Your instructions
Range to output from the entries below: the line containing "pose proof (code_range b). cbn [forallb]." through the line containing "End middleware.". Set it down exactly, ends included, nothing else.

-------- Data supplied

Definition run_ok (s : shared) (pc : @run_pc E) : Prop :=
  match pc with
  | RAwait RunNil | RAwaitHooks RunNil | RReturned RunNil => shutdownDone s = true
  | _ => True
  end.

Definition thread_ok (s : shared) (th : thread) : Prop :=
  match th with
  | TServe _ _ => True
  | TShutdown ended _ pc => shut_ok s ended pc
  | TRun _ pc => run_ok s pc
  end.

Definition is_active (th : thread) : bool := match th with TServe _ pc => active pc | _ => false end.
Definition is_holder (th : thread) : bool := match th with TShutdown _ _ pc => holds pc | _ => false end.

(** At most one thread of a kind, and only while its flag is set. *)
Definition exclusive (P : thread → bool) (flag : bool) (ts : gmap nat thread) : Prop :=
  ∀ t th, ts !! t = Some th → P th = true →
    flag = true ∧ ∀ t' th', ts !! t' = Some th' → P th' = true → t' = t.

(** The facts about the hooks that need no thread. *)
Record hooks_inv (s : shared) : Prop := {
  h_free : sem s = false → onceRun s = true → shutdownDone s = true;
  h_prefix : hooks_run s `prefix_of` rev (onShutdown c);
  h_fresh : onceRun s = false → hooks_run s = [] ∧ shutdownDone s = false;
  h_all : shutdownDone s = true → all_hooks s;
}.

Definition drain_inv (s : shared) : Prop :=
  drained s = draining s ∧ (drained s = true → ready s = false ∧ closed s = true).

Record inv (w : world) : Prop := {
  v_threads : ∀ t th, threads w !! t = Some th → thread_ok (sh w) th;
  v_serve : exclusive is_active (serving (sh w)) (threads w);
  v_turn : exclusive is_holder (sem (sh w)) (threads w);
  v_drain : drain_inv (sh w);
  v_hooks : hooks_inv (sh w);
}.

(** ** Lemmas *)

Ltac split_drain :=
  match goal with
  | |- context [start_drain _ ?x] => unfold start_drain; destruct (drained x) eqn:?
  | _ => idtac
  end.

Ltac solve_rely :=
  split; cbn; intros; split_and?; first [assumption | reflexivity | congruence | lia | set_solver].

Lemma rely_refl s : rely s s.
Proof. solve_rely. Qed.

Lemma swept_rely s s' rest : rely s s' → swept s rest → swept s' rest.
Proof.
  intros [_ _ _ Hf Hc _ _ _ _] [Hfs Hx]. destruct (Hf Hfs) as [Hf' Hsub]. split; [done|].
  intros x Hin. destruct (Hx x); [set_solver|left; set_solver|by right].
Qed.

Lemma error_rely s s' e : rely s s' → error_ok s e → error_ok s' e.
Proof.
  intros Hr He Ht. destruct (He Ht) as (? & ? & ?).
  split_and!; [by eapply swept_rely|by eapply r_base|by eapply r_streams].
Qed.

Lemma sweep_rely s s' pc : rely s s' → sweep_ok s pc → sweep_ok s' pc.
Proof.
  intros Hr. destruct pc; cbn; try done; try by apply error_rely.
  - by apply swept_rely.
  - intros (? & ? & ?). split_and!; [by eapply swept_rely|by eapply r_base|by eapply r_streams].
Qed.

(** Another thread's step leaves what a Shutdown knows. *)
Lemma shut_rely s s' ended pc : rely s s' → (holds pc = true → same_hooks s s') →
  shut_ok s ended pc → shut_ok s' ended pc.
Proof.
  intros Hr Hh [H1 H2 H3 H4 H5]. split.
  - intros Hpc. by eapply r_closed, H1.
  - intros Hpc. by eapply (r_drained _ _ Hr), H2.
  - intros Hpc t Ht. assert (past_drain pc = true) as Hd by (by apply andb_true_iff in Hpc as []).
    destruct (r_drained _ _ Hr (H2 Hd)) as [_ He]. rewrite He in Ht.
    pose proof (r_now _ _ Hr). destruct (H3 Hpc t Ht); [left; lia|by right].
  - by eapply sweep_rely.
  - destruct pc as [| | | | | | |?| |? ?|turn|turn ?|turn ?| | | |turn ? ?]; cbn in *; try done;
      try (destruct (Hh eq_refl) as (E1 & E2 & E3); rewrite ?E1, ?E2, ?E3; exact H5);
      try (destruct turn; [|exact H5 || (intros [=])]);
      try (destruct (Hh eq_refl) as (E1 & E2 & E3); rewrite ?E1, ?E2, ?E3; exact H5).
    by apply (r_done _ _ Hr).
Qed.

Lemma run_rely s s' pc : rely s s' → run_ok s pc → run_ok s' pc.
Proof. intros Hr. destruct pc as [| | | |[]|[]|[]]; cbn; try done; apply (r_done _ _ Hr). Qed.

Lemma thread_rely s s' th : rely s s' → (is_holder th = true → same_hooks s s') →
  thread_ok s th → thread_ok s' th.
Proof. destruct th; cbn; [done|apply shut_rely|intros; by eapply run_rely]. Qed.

----------------
-------- Data supplied

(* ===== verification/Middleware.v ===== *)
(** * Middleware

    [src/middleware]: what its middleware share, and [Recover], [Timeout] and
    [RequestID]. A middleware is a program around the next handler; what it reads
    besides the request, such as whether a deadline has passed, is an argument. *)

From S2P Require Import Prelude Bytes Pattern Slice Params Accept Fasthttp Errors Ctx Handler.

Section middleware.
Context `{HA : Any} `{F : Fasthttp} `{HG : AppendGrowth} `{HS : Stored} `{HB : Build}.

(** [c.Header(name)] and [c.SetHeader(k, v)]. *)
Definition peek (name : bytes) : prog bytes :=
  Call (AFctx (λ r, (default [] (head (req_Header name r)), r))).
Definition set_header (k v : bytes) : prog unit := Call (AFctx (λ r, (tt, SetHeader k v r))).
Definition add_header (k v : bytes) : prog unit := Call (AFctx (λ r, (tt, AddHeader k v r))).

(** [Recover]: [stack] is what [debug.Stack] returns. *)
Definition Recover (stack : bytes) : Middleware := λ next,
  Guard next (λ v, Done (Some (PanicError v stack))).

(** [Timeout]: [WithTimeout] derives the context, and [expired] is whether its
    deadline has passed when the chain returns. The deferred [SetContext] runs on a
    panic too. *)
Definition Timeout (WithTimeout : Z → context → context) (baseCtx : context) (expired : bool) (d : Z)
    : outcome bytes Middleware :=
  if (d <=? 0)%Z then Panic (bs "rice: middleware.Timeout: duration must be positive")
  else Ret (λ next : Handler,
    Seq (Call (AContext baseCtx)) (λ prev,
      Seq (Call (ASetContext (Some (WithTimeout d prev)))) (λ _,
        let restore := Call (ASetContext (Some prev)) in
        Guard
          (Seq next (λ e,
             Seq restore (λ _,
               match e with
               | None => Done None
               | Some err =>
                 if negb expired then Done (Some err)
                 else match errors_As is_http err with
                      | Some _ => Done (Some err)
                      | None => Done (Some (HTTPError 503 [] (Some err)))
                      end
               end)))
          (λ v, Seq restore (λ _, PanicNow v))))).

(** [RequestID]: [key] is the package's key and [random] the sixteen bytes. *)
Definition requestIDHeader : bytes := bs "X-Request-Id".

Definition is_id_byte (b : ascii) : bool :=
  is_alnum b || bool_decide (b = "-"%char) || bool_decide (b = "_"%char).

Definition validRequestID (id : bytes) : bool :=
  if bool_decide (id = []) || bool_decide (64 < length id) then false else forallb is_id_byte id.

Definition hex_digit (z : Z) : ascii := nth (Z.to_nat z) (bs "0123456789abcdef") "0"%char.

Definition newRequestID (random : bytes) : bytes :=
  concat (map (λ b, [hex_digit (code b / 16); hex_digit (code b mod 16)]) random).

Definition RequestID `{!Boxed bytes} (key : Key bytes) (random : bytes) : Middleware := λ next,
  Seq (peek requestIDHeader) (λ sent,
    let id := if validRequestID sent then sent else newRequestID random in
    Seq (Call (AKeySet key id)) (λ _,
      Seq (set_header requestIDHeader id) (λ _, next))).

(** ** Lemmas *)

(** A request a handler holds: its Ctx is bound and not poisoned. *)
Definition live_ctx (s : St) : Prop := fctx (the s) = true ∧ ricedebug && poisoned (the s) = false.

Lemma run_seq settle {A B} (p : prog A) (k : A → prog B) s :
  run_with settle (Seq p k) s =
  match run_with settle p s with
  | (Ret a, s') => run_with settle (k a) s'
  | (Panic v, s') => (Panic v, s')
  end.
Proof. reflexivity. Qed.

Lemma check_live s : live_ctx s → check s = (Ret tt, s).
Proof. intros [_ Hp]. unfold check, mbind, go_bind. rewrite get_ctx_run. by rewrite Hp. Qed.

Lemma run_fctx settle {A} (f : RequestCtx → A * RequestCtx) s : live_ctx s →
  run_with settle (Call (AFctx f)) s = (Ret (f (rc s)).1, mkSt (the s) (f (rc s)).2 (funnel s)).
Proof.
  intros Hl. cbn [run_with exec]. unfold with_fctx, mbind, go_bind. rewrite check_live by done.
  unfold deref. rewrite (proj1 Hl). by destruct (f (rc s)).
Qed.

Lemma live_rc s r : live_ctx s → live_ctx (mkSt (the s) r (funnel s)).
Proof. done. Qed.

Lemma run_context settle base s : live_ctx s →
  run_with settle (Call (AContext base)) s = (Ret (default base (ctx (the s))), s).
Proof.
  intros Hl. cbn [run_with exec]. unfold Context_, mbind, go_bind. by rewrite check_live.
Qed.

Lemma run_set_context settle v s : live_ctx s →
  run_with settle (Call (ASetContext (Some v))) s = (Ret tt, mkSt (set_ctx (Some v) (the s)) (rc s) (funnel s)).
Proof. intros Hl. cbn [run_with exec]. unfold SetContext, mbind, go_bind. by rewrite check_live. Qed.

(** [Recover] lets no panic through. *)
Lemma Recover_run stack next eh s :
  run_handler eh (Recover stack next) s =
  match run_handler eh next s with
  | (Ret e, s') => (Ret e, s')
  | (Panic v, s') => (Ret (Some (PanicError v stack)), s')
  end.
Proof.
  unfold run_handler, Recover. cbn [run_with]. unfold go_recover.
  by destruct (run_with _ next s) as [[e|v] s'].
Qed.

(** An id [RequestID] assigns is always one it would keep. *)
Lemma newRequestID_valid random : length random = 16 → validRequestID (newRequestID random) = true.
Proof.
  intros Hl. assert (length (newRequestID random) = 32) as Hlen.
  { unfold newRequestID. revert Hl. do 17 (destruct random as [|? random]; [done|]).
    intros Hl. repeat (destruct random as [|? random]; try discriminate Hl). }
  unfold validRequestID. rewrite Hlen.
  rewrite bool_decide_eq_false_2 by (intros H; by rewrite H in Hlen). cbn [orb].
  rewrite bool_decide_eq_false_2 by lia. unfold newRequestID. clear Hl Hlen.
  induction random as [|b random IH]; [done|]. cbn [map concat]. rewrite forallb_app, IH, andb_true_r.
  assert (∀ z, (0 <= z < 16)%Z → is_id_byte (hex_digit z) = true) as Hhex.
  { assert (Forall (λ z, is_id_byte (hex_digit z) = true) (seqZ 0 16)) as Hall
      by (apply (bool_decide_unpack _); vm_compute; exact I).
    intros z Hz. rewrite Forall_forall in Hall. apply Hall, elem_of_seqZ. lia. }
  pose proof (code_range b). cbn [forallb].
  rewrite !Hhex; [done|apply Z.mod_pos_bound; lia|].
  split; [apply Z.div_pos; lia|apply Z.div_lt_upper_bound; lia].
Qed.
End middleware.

----------------

Written response
  pose proof (code_range b). cbn [forallb].
  rewrite !Hhex; [done|apply Z.mod_pos_bound; lia|].
  split; [apply Z.div_pos; lia|apply Z.div_lt_upper_bound; lia].
Qed.
End middleware.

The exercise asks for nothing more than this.